▶ **Data for processing**
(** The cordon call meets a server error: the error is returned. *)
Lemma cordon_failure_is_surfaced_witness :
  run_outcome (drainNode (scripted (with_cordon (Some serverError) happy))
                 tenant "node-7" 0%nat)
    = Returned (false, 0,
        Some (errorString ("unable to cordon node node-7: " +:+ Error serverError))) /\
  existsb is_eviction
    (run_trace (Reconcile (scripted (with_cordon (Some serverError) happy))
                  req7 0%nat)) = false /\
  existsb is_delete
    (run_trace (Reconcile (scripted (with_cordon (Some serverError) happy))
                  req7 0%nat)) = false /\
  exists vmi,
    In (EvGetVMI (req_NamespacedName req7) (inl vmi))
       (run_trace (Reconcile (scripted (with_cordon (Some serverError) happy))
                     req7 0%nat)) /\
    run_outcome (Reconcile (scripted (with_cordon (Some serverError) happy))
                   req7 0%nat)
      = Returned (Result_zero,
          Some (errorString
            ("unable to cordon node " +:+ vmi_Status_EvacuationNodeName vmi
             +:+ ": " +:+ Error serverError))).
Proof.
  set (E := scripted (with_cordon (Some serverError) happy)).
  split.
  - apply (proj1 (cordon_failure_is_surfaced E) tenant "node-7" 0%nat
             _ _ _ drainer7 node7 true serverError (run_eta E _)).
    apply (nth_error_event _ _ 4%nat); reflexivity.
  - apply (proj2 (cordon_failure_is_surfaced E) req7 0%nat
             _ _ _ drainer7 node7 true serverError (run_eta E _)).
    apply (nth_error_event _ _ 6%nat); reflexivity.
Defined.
==
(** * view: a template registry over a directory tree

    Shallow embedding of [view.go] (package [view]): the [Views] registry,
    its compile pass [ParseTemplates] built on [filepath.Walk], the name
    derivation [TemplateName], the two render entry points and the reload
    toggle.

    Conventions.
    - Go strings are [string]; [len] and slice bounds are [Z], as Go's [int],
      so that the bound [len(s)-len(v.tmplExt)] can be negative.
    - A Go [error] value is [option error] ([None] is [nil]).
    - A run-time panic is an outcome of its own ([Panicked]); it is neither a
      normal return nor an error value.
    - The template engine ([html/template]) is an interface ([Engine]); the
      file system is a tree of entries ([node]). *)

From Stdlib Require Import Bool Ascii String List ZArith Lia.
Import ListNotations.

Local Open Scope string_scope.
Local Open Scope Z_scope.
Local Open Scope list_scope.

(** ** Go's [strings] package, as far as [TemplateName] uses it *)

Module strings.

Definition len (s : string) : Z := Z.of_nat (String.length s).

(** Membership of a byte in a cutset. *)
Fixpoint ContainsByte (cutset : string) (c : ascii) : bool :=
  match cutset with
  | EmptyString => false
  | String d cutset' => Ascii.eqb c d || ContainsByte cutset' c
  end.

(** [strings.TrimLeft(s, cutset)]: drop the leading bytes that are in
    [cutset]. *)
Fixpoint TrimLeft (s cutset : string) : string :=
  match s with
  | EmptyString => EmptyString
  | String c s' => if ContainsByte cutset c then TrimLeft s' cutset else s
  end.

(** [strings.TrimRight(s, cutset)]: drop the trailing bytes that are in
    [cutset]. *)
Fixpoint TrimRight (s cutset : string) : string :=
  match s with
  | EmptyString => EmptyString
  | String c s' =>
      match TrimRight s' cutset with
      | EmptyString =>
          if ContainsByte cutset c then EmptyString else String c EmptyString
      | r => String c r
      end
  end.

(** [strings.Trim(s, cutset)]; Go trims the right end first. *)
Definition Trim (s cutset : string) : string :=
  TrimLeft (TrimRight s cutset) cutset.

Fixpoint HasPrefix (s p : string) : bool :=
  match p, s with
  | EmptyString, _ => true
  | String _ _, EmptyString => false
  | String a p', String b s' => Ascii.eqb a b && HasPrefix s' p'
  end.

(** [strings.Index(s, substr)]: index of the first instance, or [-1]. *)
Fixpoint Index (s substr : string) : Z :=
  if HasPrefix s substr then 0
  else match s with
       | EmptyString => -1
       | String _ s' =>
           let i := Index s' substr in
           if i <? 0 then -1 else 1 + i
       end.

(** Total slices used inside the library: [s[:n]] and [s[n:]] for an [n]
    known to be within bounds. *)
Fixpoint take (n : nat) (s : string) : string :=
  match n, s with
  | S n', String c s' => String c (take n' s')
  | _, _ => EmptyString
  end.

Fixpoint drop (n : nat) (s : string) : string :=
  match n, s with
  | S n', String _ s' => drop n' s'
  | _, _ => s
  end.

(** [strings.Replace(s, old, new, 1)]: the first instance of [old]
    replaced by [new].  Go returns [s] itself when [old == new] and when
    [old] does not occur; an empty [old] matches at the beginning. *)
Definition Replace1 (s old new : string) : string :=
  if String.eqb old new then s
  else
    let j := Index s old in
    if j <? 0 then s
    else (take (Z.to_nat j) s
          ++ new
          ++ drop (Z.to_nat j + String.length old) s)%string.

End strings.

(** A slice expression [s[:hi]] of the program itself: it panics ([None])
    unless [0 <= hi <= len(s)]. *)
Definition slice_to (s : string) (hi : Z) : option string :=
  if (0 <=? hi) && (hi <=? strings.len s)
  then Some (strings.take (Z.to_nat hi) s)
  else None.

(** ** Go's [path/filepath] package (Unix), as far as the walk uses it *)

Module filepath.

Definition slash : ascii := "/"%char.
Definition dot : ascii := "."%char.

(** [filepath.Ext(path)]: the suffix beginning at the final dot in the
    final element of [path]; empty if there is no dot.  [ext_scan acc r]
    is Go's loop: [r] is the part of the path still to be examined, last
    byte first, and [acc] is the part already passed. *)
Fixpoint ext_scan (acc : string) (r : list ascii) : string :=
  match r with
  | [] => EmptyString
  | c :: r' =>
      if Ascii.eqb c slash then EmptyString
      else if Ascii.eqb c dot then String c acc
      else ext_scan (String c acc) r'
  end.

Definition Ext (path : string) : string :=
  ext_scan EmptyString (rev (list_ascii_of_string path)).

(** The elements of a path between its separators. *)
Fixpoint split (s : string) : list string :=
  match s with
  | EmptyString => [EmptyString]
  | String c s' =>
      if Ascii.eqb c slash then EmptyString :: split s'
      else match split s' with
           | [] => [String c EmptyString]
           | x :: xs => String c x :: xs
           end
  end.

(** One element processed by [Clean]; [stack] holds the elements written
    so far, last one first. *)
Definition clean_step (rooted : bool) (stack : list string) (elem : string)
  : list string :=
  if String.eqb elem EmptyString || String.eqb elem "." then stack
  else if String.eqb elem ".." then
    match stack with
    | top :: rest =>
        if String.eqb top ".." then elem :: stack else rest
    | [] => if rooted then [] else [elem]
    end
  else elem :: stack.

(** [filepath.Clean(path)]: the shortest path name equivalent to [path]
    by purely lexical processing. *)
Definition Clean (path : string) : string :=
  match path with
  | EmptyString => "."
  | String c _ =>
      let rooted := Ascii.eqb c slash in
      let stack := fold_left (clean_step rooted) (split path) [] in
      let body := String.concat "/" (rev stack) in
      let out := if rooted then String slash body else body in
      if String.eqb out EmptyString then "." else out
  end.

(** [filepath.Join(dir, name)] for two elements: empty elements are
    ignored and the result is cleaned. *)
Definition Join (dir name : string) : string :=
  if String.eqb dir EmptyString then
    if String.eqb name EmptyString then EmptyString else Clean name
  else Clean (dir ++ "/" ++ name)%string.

▶ **Work instruction**
Copy the lines from the entries above in which the word "ContainsByte" appears.

▶ **Answer for this exercise**
Fixpoint ContainsByte (cutset : string) (c : ascii) : bool :=
  | String d cutset' => Ascii.eqb c d || ContainsByte cutset' c
  | String c s' => if ContainsByte cutset c then TrimLeft s' cutset else s
          if ContainsByte cutset c then EmptyString else String c EmptyString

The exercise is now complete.